Il y a à ce moment-là sur ce premier temps du rapport à l’éthique de Freud, une consistance de la position freudienne qui a mon sens interdit l’expression éthique de la psychanalyse. Dans la communication d’un cas, il écrit au pasteur Pfister cette chose assez étonnante, il lui dit : « Quand on communique – alors il se compare à Bernard Palissy – dans une communication scientifique il faut se comporter comme un criminel.
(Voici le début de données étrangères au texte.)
(** Modelled from the spec: [new Writer(namespace)], a writer that has
    written nothing and holds the namespace it is given. *)
Definition new_Writer (ns : loc) : Writer :=
  {| namespace := ns; tokens := []; names := []; values := [] |}.

(** Modelled from the spec: a fragment of the expression string. *)
Definition writeToken (w : Writer) (t : string) : Writer :=
  {| namespace := namespace w; tokens := tokens w ++ [t];
     names := names w; values := values w |}.

(** The placeholder this writer already gave to a field name or a literal. *)
Definition placeholder_of {A} `{EqDecision A} (x : A) (l : list (string * A))
    : option string :=
  fst <$> List.find (λ p, bool_decide (p.2 = x)) l.

(** Modelled from the spec: a reference to a field, by the placeholder the
    writer gave to the field or, for a field it has not met, by a new one
    from the namespace; and the same for a literal. *)
Definition writeName (w : Writer) (field : string) : Comp Writer :=
  match placeholder_of field (names w) with
  | Some ph => ret (writeToken w ph)
  | None =>
      bind (newName (namespace w)) (λ ph,
        ret {| namespace := namespace w; tokens := tokens w ++ [ph];
               names := names w ++ [(ph, field)]; values := values w |})
  end.

Definition writeValue (w : Writer) (v : Value) : Comp Writer :=
  match placeholder_of v (values w) with
  | Some ph => ret (writeToken w ph)
  | None =>
      bind (newValue (namespace w)) (λ ph,
        ret {| namespace := namespace w; tokens := tokens w ++ [ph];
               names := names w; values := values w ++ [(ph, v)] |})
  end.

(** Modelled from the spec: [writer.toExpression()], the expression string
    and the two placeholder maps. *)
Definition toExpression (w : Writer) : Expression :=
  {| Expression_ := String.concat "" (tokens w);
     Expression_AttributeNames := list_to_map (names w);
     Expression_AttributeValues := list_to_map (values w) |}.

(** Modelled from the spec: the module [DSL] is missing from the sources.
    The spec has the nodes of a condition be comparisons of a path with a
    value, the combinators and, or, not, and function calls; a combinator
    wraps the fragments of its operands in parentheses.  ([DSL.Bool]) *)
Inductive Node : Type :=
  | Comparison (path operator : string) (value : Value)
  | And (l r : Node)
  | Or (l r : Node)
  | Not (b : Node)
  | FunctionCall (name path : string) (args : list Value).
Il faut trahir, il faut dépasser, franchir toutes les limites, en tout cas bien des limites, il faut brûler les meubles, pour chauffer le modèle ». Sur ce point-là, il n’y a rien qui l’arrête et ce faisant, y compris le pire, y compris ce qui serait jugé immoral, injuste. Au fond il prend un risque majeur il s’expose contre sa propre maison, puisqu’il prend l’exemple de brûler les meubles. « Il faut être sans scrupule, se livrer en pâture, se trahir, se conduire comme un artiste qui achète les couleurs avec l’argent du ménage et brûler les meubles pour chauffer le modèle. Sans calcul de ses actions criminelles on ne peut rien accomplir correctement ». Donc, c’est en tant que criminel, si on peut dire, que Freud revendique toutes les transgressions qu’il a dû accomplir, au nom de sa passion de savoir pour s’affronter à la question de l’inconscient, connaissance éminemment transgressive.
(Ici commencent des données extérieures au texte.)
(** The argument of [sendTransaction]: [{ ...parameters, to, data }]. *)
Record TransactionRequest : Type := {
  tx_parameters : ExecuteParameters;
  tx_to : Address;
  tx_data : Hex
}.

(** ** Collaborators

    What [execute.ts] imports and does not define. *)
Class Collaborators : Type := {
  (* ../constants.js *)
  executionMode_default : Hex;
  executionMode_opData : Hex;
  abi : Abi;
  (* utils/abi/encodeFunctionData.js, on [{ abi, functionName, args }] *)
  encodeFunctionData :
    Abi -> option string -> option (list JsValue) -> result BaseError Hex;
  (* utils/abi/decodeErrorResult.js, on [{ abi, data }] *)
  decodeErrorResult : Abi -> Hex -> result BaseError DecodedError;
  (* ox/AbiParameters *)
  AbiParameters : Type;
  AbiParameters_from : list string -> AbiParameters;
  AbiParameters_encode : AbiParameters -> list JsValue -> result BaseError Hex;
  (* ox/AbiError: [getSelector (from signature)] *)
  AbiError_getSelector : string -> Hex;
  (* ./supportsExecutionMode.js, on [{ address, mode }] *)
  supportsExecutionMode : Client -> Address -> Hex -> result BaseError bool;
  (* actions/wallet/sendTransaction.js *)
  sendTransaction : Client -> TransactionRequest -> result BaseError Hex
}.

(** What [execute] throws. *)
Inductive Thrown : Type :=
| Original (e : BaseError)              (* [throw e], or an error passing through *)
| ExecuteUnsupportedError
| FunctionSelectorNotRecognizedError
| ContractError (cause : BaseError) (abi : option Abi) (address : Address)
    (args : option (list JsValue)) (docsPath : string)
    (functionName : option string).

(** Modelled from the spec: [getContractError] of
    [utils/errors/getContractError.js], which is not among the sources.
    Section 4.4, step 5: the new error carries the target address, the
    interface, the function name and the arguments it is given, layered over
    the low-level error. *)
Definition getContractError (error : BaseError) (abi : option Abi)
    (address : Address) (args : option (list JsValue)) (docsPath : string)
    (functionName : option string) : Thrown :=
  ContractError error abi address args docsPath functionName.

(** ** The world: capability cache and log *)

Inductive Event : Type :=
| Probe (address : Address) (mode : Hex)      (* the remote capability query *)
| Submit (request : TransactionRequest)       (* a call of [sendTransaction] *)
| Decode (abi : Abi) (data : Hex).            (* a call of [decodeErrorResult] *)

Record World : Type := {
  cache : gmap string bool;
  events : list Event
}.

Definition log (ev : Event) (w : World) : World :=
  {| cache := cache w; events := events w ++ [ev] |}.

Definition store (key : string) (v : bool) (w : World) : World :=
  {| cache := <[key := v]> (cache w); events := events w |}.

(** A computation on the world that returns or throws. *)
Definition M (E A : Type) : Type := World -> result E A * World.

Definition ret {E A} (a : A) : M E A := fun w => (Ok a, w).
Definition throw {E A} (e : E) : M E A := fun w => (Throw e, w).
Definition bind {E A B} (m : M E A) (k : A -> M E B) : M E B :=
  fun w => match m w with
           | (Ok a, w') => k a w'
           | (Throw e, w') => (Throw e, w')
           end.
(** A pure step that may throw. *)
Definition lift {E A} (r : result E A) : M E A := fun w => (r, w).
(** An error of a collaborator leaving [execute] as it is. *)
Definition propagate {A} (m : M BaseError A) : M Thrown A :=
  fun w => match m w with
           | (Ok a, w') => (Ok a, w')
           | (Throw e, w') => (Throw (Original e), w')
           end.
(** [try { body } catch (e) { handler }], for a handler that always throws. *)
Definition try_catch {A} (body : M BaseError A) (handler : BaseError -> World -> Thrown * World)
  : M Thrown A :=
  fun w => match body w with
           | (Ok a, w') => (Ok a, w')
           | (Throw e, w') => let (t, w'') := handler e w' in (Throw t, w'')
           end.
C’est le premier temps. Freud s’identifie à Lavoisier, à des chimistes, à des savants. Il a une éthique de savant. Et puis il y a un moment où les choses se renversent pour Freud, c’est un autre temps de la position freudienne. C’est le moment où il bute sur ce qu’il appelle la destruction. On se limite souvent à la notion d’agression, comme si Freud parlant de la pulsion de mort n’avait parlé que d’agression. Cen’est pas vrai du tout. A plusieurs reprises et très explicitement il parle de pulsion de destruction. Il le dit « c’est une agression qui a pour but la destruction ». Et à ce moment-là, incontestablement apparaît une figure du mal, fondée sur ses propres réflexions. Découvertes hélas, dont je trouve la meilleure formulation est celle-ci : « il semble effectivement qu’il nous faille détruire [...] d’autres choses et d’autres êtres pour ne pas nous détruire nous-mêmes, pour nous préserver de la tendance à l’auto-destruction ». Et il continue : « une triste révélation à coup sûr pour l’homme de l’éthique ».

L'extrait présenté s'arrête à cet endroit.